#### [Exercise description]
Which lines of the records below contain the word "Refused"? Show each one.

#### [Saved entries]
(* ===== verification/GmailTransport.v ===== *)
(** * The notifications of Gmail

    [src/channels/gmail/transport.ts] with [watch.ts], [pubsub-pull.ts] and the requests of
    [gmail-client.ts]: a daemon pulls notifications from Pub/Sub, a notification makes the
    transport fetch what the mailbox's history lists since the last one, and each new mail
    is delivered once.  The functions are threads over one state, since notifications,
    pulls and renewals overlap.  The answers of Google's servers are an argument, one for
    each request by its number; the connection to the IMAP server is an event. *)

From Stdlib Require Import Ascii.
From S2P Require Import Prelude JsMap JsString JsParse Json JsonText GmailFilter GmailClient Jobs Threads.
From stdpp Require Import pretty.
Local Open Scope fh_scope.
Local Open Scope list_scope.
Local Open Scope string_scope.

(** ** Requests and answers *)

Record request := Request { verb : string; path : string; token : string; content : option string }.

(** [Broken] is a request that fails or an answer that is no JSON, [Refused] one that is
    not ok. *)
#[universes(template=no)] Inductive answer (A : Type) :=
| Broken
| Refused (status : Z)
| Answered (a : A).
Arguments Broken {A}.
Arguments Refused {A} status.
Arguments Answered {A} a.

(** [new URLSearchParams(l).toString()] *)
Fixpoint form_text (s : string) : string :=
  match s with
  | EmptyString => ""
  | String c s =>
      (if bool_decide (c = " "%char) then "+"
       else if bool_decide (c ∈ String.list_ascii_of_string "abcdefghijklmnopqrstuvwxyzABCDEFGHIJKLMNOPQRSTUVWXYZ0123456789*-._")
       then String c "" else percent (JsMap.unit_of c)) ++ form_text s
  end.

Definition form (l : list (string * string)) : string :=
  String.concat "&" (map (λ e, form_text e.1 ++ "=" ++ form_text e.2) l).

(** The answers, as their types in the source say. *)
Record GmailHistoryRecord := HistoryRecord { messagesAdded : option (list string) }.
Record GmailHistoryResponse := History { history : option (list GmailHistoryRecord); next_page : option string }.
Record GmailWatchResponse := WatchResponse { wr_historyId : string; wr_expiration : Z }.
Record PubSubReceivedMessage := Received { ackId : string; pm_data : string }.

Record servers := Servers {
  on_token : nat → request → answer (string * Z);
  on_history : nat → request → answer GmailHistoryResponse;
  on_message : nat → request → answer GmailMessage;
  on_list : nat → request → answer (option (list string));
  on_watch : nat → request → answer GmailWatchResponse;
  on_stop : nat → request → answer unit;
  on_profile : nat → request → answer string;
  on_send : nat → request → answer (string * string);
  on_pull : nat → request → answer (option (list PubSubReceivedMessage));
  on_ack : nat → request → answer unit }.

(** ** The state *)

Record OAuthTokens := Tokens { accessToken : string; expiresAt : Z }.

Record WatchState := Watch { historyId : string; expiration : Z; active : bool }.

Inductive timer_kind := Renewal | Retry.

Inductive connection := disconnected | connecting | connected.
(* ===== verification/ImapClient.v ===== *)
(** * The IMAP and SMTP clients of Gmail

    [src/channels/gmail/imap-client.ts].  The IMAP client is a state with events: data,
    errors and ends of sockets, timers, and the calls of [connect] and [disconnect].  Its
    asynchronous functions are suspended at a greeting, the response to a command, or a
    pause, and are identified by the promise they wait for.  As in the source, every
    listener adds the data it hears to the one buffer, a listener is removed from the
    socket that is current then, and a socket that is replaced is not closed.  The SMTP
    client sends one message in a dialogue with a server, whose responses are an
    argument. *)

From Stdlib Require Import Ascii.
From S2P Require Import Prelude JsMap JsString JsParse GmailFilter GmailClient Command.
From stdpp Require Import pretty.
Local Open Scope fh_scope.
Local Open Scope list_scope.
Local Open Scope string_scope.

(** ** Lines *)

(** The text up to the first line break and what follows it. *)
Fixpoint cut_crlf (s : string) : option (string * string) :=
  match s with
  | EmptyString => None
  | String c r =>
      if starts_with crlf s then Some ("", str_drop 2 s)
      else '(line, r) ← cut_crlf r; Some (String c line, r)
  end.

(** The complete lines of a buffer and the rest. *)
Fixpoint cut_lines (fuel : nat) (buffer : string) : list string * string :=
  match fuel with
  | O => ([], buffer)
  | S fuel =>
      match cut_crlf buffer with
      | None => ([], buffer)
      | Some (line, rest) => let '(l, b) := cut_lines fuel rest in (line :: l, b)
      end
  end.

Definition lines_of (buffer : string) : list string * string := cut_lines (String.length buffer) buffer.

Fixpoint skip_digits (s : string) : string :=
  match s with
  | String c r => if bool_decide (is_Some (digit c)) then skip_digits r else s
  | EmptyString => ""
  end.

(** An asterisk, a number and EXISTS at the start of a line. *)
Definition announces_mail (line : string) : bool :=
  starts_with "* " line &&
  (let r := str_drop 2 line in
   match r with String c _ => bool_decide (is_Some (digit c)) | EmptyString => false end && starts_with " EXISTS" (skip_digits r)).

(** ** The state *)

(** Who called [doConnect]: [connect], or a timer. *)
Inductive purpose := First | Again.

(** What a function waits for; a command with its tag. *)
Inductive stage := Authenticating | Selecting | Nooping | LoggingOut.
Inductive wait := AwaitGreeting | AwaitResponse (tag : string) (g : stage) | Sleeping.

Inductive listener := Idle | Greeting (f : nat) | Response (f : nat) (tag : string).
#[export] Instance listener_eq_dec : EqDecision listener.
Proof. solve_decision. Defined.

Record ImapClientOptions := ImapOptions {
  emailAddress : string;
  accessToken : string;
  autoReconnect : bool;
  maxReconnectAttempts : nat;
  reconnectBaseDelay : Z }.

(** The fields of the client; then the sockets that are open, each with the function that
    connected it, and their listeners in order; the functions in progress, the promises of
    [doConnect] that are not settled; the timers; what was written to which socket; and
    the events the client has emitted. *)
Record imap := Imap {
  socket : option nat;
  connected : bool;
  idling : bool;
  tagCounter : nat;
  buffer : string;
  reconnectAttempts : nat;
  idleRefreshTimer : option nat;
  stopping : bool;
  sockets : list (nat * nat);
  listeners : list (nat * listener);
  flows : list (nat * wait);
  unsettled : list (nat * purpose);
  refresh_timers : list nat;
  reconnect_timers : list (nat * Z);
  next : nat;
  written : list (nat * string);
  newMail : nat;
  gaveUp : nat }.

Definition new_imap : imap := Imap None false false 0 "" 0 None false [] [] [] [] [] [] 0 [] 0 0.

Definition put_socket (x : option nat) (l : list (nat * nat)) (h : list (nat * listener)) (s : imap) : imap :=
  Imap x (connected s) (idling s) (tagCounter s) (buffer s) (reconnectAttempts s) (idleRefreshTimer s) (stopping s) l h (flows s) (unsettled s) (refresh_timers s) (reconnect_timers s) (next s) (written s) (newMail s) (gaveUp s).
Definition put_flags (c i : bool) (s : imap) : imap :=
  Imap (socket s) c i (tagCounter s) (buffer s) (reconnectAttempts s) (idleRefreshTimer s) (stopping s) (sockets s) (listeners s) (flows s) (unsettled s) (refresh_timers s) (reconnect_timers s) (next s) (written s) (newMail s) (gaveUp s).
Definition put_buffer (b : string) (m : nat) (s : imap) : imap :=
  Imap (socket s) (connected s) (idling s) (tagCounter s) b (reconnectAttempts s) (idleRefreshTimer s) (stopping s) (sockets s) (listeners s) (flows s) (unsettled s) (refresh_timers s) (reconnect_timers s) (next s) (written s) m (gaveUp s).
Definition put_attempts (n : nat) (g : nat) (s : imap) : imap :=
  Imap (socket s) (connected s) (idling s) (tagCounter s) (buffer s) n (idleRefreshTimer s) (stopping s) (sockets s) (listeners s) (flows s) (unsettled s) (refresh_timers s) (reconnect_timers s) (next s) (written s) (newMail s) g.
Definition put_stopping (b : bool) (s : imap) : imap :=
  Imap (socket s) (connected s) (idling s) (tagCounter s) (buffer s) (reconnectAttempts s) (idleRefreshTimer s) b (sockets s) (listeners s) (flows s) (unsettled s) (refresh_timers s) (reconnect_timers s) (next s) (written s) (newMail s) (gaveUp s).
Definition put_flows (l : list (nat * wait)) (u : list (nat * purpose)) (s : imap) : imap :=
  Imap (socket s) (connected s) (idling s) (tagCounter s) (buffer s) (reconnectAttempts s) (idleRefreshTimer s) (stopping s) (sockets s) (listeners s) l u (refresh_timers s) (reconnect_timers s) (next s) (written s) (newMail s) (gaveUp s).
Definition put_timers (r : option nat) (l : list nat) (k : list (nat * Z)) (s : imap) : imap :=
  Imap (socket s) (connected s) (idling s) (tagCounter s) (buffer s) (reconnectAttempts s) r (stopping s) (sockets s) (listeners s) (flows s) (unsettled s) l k (next s) (written s) (newMail s) (gaveUp s).
Definition put_output (t : nat) (w : list (nat * string)) (s : imap) : imap :=
  Imap (socket s) (connected s) (idling s) t (buffer s) (reconnectAttempts s) (idleRefreshTimer s) (stopping s) (sockets s) (listeners s) (flows s) (unsettled s) (refresh_timers s) (reconnect_timers s) (next s) w (newMail s) (gaveUp s).

(** A fresh number, for a socket, a function or a timer. *)
Definition fresh (s : imap) : nat * imap :=
  (next s, Imap (socket s) (connected s) (idling s) (tagCounter s) (buffer s) (reconnectAttempts s) (idleRefreshTimer s) (stopping s) (sockets s) (listeners s) (flows s) (unsettled s) (refresh_timers s) (reconnect_timers s) (S (next s)) (written s) (newMail s) (gaveUp s)).

(** ** Sockets and output *)

Definition on_data (l : listener) (s : imap) : imap :=
  match socket s with
  | Some k => put_socket (socket s) (sockets s) (listeners s ++ [(k, l)])%list s
  | None => s
  end.

Definition remove_listener (l : listener) (s : imap) : imap :=
  match socket s with
  | Some k => put_socket (socket s) (sockets s) (filter (λ x, x ≠ (k, l)) (listeners s)) s
  | None => s
  end.

Definition sendRaw (data : string) (s : imap) : imap :=
  match socket s with
  | Some k => put_output (tagCounter s) (written s ++ [(k, data)])%list s
  | None => s
  end.

Definition destroySocket (s : imap) : imap :=
  match socket s with
  | Some k => put_socket None (filter (λ x, x.1 ≠ k) (sockets s)) (filter (λ x, x.1 ≠ k) (listeners s)) s
  | None => s
  end.

(** [padStart(n, '0')] *)
Definition pad_start (n : nat) (s : string) : string :=
  String.string_of_list_ascii (replicate (n - String.length s) "0"%char) ++ s.

Definition tag_text (n : nat) : string := "A" ++ pad_start 4 (pretty n).

Definition nextTag (s : imap) : string * imap :=
  (tag_text (S (tagCounter s)), put_output (S (tagCounter s)) (written s) s).

Definition wait_for (f : nat) (x : wait) (s : imap) : imap := put_flows ((f, x) :: flows s) (unsettled s) s.

Definition sendCommand (f : nat) (g : stage) (command : string) (s : imap) : imap :=
  let '(tag, s) := nextTag s in
  wait_for f (AwaitResponse tag g) (sendRaw (tag ++ " " ++ command ++ crlf) (on_data (Response f tag) s)).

#### [Result]
(** [Broken] is a request that fails or an answer that is no JSON, [Refused] one that is
| Refused (status : Z)
Arguments Refused {A} status.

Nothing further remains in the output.